Data extracts →
*** Begin section ***

(** C28: packets leave in the order they were queued and unbroken, whatever the
    socket does: however many bytes each [write] accepts, and wherever it
    fails or would block, the bytes that went out, followed by those still
    pending, are those of before followed by the queued packets'. In
    particular what was sent is always a prefix of that sequence. *)
Theorem send_stream_order E ps c :
  outq_ok c → Forall (λ p, ∃ b, payload p = Some b ∧ packet_length p = slen b) ps →
  ∃ c', queue_all E ps c = Some (tt, c') ∧ outq_ok c' ∧
    sent c' ++ pending c' = sent c ++ pending c ++ concat (packet_bytes <$> ps).
Proof.
  intros Hc Hps. destruct (wp_inv _ _ _ (queue_all_spec E ps c Hc Hps))
    as ([] & c' & E' & _ & ? & ?). eauto.
Qed.

Definition idle_context : mosquitto :=
  Mosquitto (Some 5) mosq_p_mqtt311 (Some (str "c1")) None None 60 0 mosq_cs_connected
    0 0 0 (_mosquitto_packet_cleanup packet_zero) None [] None true false false None [] None
    0 0 None None 0 [] [] [] [].

Definition sample_env : env :=
  Env 20 100 true false false true true [] None 0 [] [] 1000 1000.

(** Three packets through a socket that takes three bytes, blocks, takes one
    and fails. *)
Lemma send_stream_order_witness :
  let c := set_wr (λ _, [OutOk 3; OutErr EAGAIN; OutOk 1; OutErr ECONNRESET]) idle_context in
  let ps := [Packet (Some [192; 0]) 0 0 2 0 0 0 192 1; Packet (Some [208; 0]) 0 0 2 0 0 0 208 1;
             Packet (Some [224; 0]) 0 0 2 0 0 0 224 1] in
  ∃ c', queue_all sample_env ps c = Some (tt, c') ∧ outq_ok c' ∧
    sent c' ++ pending c' = [192; 0; 208; 0; 224; 0].
Proof.
  apply (send_stream_order sample_env); [by split|repeat constructor; by eexists].
Defined.

(** *** Message ids *)

Fixpoint mid_generate_n (n : nat) : M mosquitto (list Z) :=
  match n with
  | O => ret []
  | S n' => let* m := _mosquitto_mid_generate in let* l := mid_generate_n n' in ret (m :: l)
  end.

Lemma mid_generate_spec c :
  0 ≤ last_mid c < 65536 →
  _mosquitto_mid_generate c =
    Some (last_mid c `mod` 65535 + 1, set_last_mid (λ _, last_mid c `mod` 65535 + 1) c).
Proof.
  intros Hm. unfold _mosquitto_mid_generate.
  destruct (decide (last_mid c = 65535)) as [->|]; [done|].
  rewrite u16_small by lia. rewrite (proj2 (Z.eqb_neq _ _)) by lia.
  by rewrite Z.mod_small by lia.
Qed.

Lemma mid_generate_n_spec n c :
  0 ≤ last_mid c < 65536 →
  ∃ c', mid_generate_n n c =
    Some ((λ i, (last_mid c + Z.of_nat i) `mod` 65535 + 1) <$> seq 0 n, c').
Proof.
  revert c. induction n as [|n IH]; intros c Hm; [by eexists|].
  cbn [mid_generate_n]. unfold bind at 1. rewrite mid_generate_spec by done.
  pose proof (Z.mod_pos_bound (last_mid c) 65535 ltac:(lia)).
  destruct (IH (set_last_mid (λ _, last_mid c `mod` 65535 + 1) c)) as [c' E]; [cbn; lia|].
  unfold bind. rewrite E. exists c'. unfold ret. cbn [seq fmap list_fmap last_mid set_last_mid].
  rewrite Z.add_0_r. do 3 f_equal. rewrite <-fmap_S_seq, <-list_fmap_compose.
  apply list_fmap_ext. intros i x _. cbn. f_equal.
  rewrite <-Z.add_assoc, Zplus_mod_idemp_l. f_equal. lia.
Qed.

*** End section ***

Requirement → All lines of the records containing "fails" should be shown.

Answer to this problem →
    fails or would block, the bytes that went out, followed by those still
    and fails. *)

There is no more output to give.